Since July of 2010 Google has been factoring a site’s load time into search engine ranking. Specifically they seem to be most concerned with something called TTFB (time to first byte). In a nutshell, TTFB is the amount of time that it takes before your hosting starts to respond at all. A good way to tell whether you have a long TTFB or not is to count how many seconds it takes between the time that you type in the address of your site and the time that you start to see content of some sort. If you’re staring at a blank white screen for over a second or two before you start to see content, then you probably have a long TTFB and you should expect that it is affecting your search ranking.

Just keep in mind that speed is one of over 200 site ranking factors, so you should still talk with your marketing professional to determine if there is any other possible cause of the search ranking drop as well.

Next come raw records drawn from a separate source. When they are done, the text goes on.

Lemma shape_payload m m' : shape m' = shape m → payload <$> m' = payload <$> m.
Proof.
  intros Hs. apply list_eq. intros l.
  assert (shape m' !! l = shape m !! l) as E by (by rewrite Hs).
  unfold shape in E. rewrite !list_lookup_fmap in *.
  destruct (m' !! l) as [r'|], (m !! l) as [r|]; try done. simpl in *.
  assert (erase r' = erase r) as E' by congruence.
  pose proof (f_equal fst E') as E1. simpl in E1. f_equal.
  change (payload r') with (payload (set_index 0 r')). by rewrite E1.
Qed.

Lemma heap_wf_ext (m m' : list blockRetrieval) (h : list nat) :
  qview <$> m' = qview <$> m → heap_wf (m, h) → heap_wf (m', h).
Proof.
  intros E [W1 W2]. split; simpl in *.
  - intros i l Hl. destruct (W1 _ _ Hl) as (r & Hr & Ei).
    destruct (view_lookup qview m' m l r (eq_sym E) Hr) as (r' & Hr' & Ev).
    exists r'. split; [done|]. injection Ev as Ev _ _. congruence.
  - intros l r' Hr' Hne.
    destruct (view_lookup qview m m' l r' E Hr') as (r & Hr & Ev).
    injection Ev as Ev _ _. rewrite <- Ev. apply W2; [done|congruence].
Qed.

Lemma heap_ordered_ext (m m' : list blockRetrieval) (h : list nat) :
  qview <$> m' = qview <$> m → heap_ordered (m, h) → heap_ordered (m', h).
Proof.
  intros E Ho k Hk. simpl in *.
  assert (∀ k', brh_key (m', h) k' = brh_key (m, h) k') as Hkey.
  { intros k'. apply brh_key_ext; [done|]. intros l _. simpl.
    assert ((qview <$> m') !! l = (qview <$> m) !! l) as E' by (by rewrite E).
    rewrite !list_lookup_fmap in E'.
    destruct (m' !! l) as [r'|], (m !! l) as [r|]; try done. simpl in *.
    unfold sort_key. injection E' as _ -> ->. done. }
  rewrite !Hkey. by apply Ho.
Qed.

But if you know for a fact that you have a long TTFB from a quick test, speeding up the site is a good way to improve any negative scoring you might be experiencing due to site speed and consequently improve your search ranking.

Now What?

If you find that your WordPress or WooCommerce site is unstable or slow then you probably should discuss the situation with your web developer first.   If they can pinpoint the cause of the problem and address it, you can move on with business as usual.  At a minimum, some basic site caching and housecleaning is probably in order as well.  Just keep in mind that ultimately there are two factors that impact WordPress speed:  how much raw power your site has access to and how efficient the site is with that raw power.  Unless you already know that your webhost is a deadbeat service provider, don’t assume that hosting is the whole cause of the problem and jump from host to host looking for the best you can get as that will ultimately just wind up wasting time and money in the long run.  First make a point to optimize WordPress itself (more to come on that in future posts) and once you’ve maxed out what you have,  you’ll be able to tell for sure how much of the problem really is your host.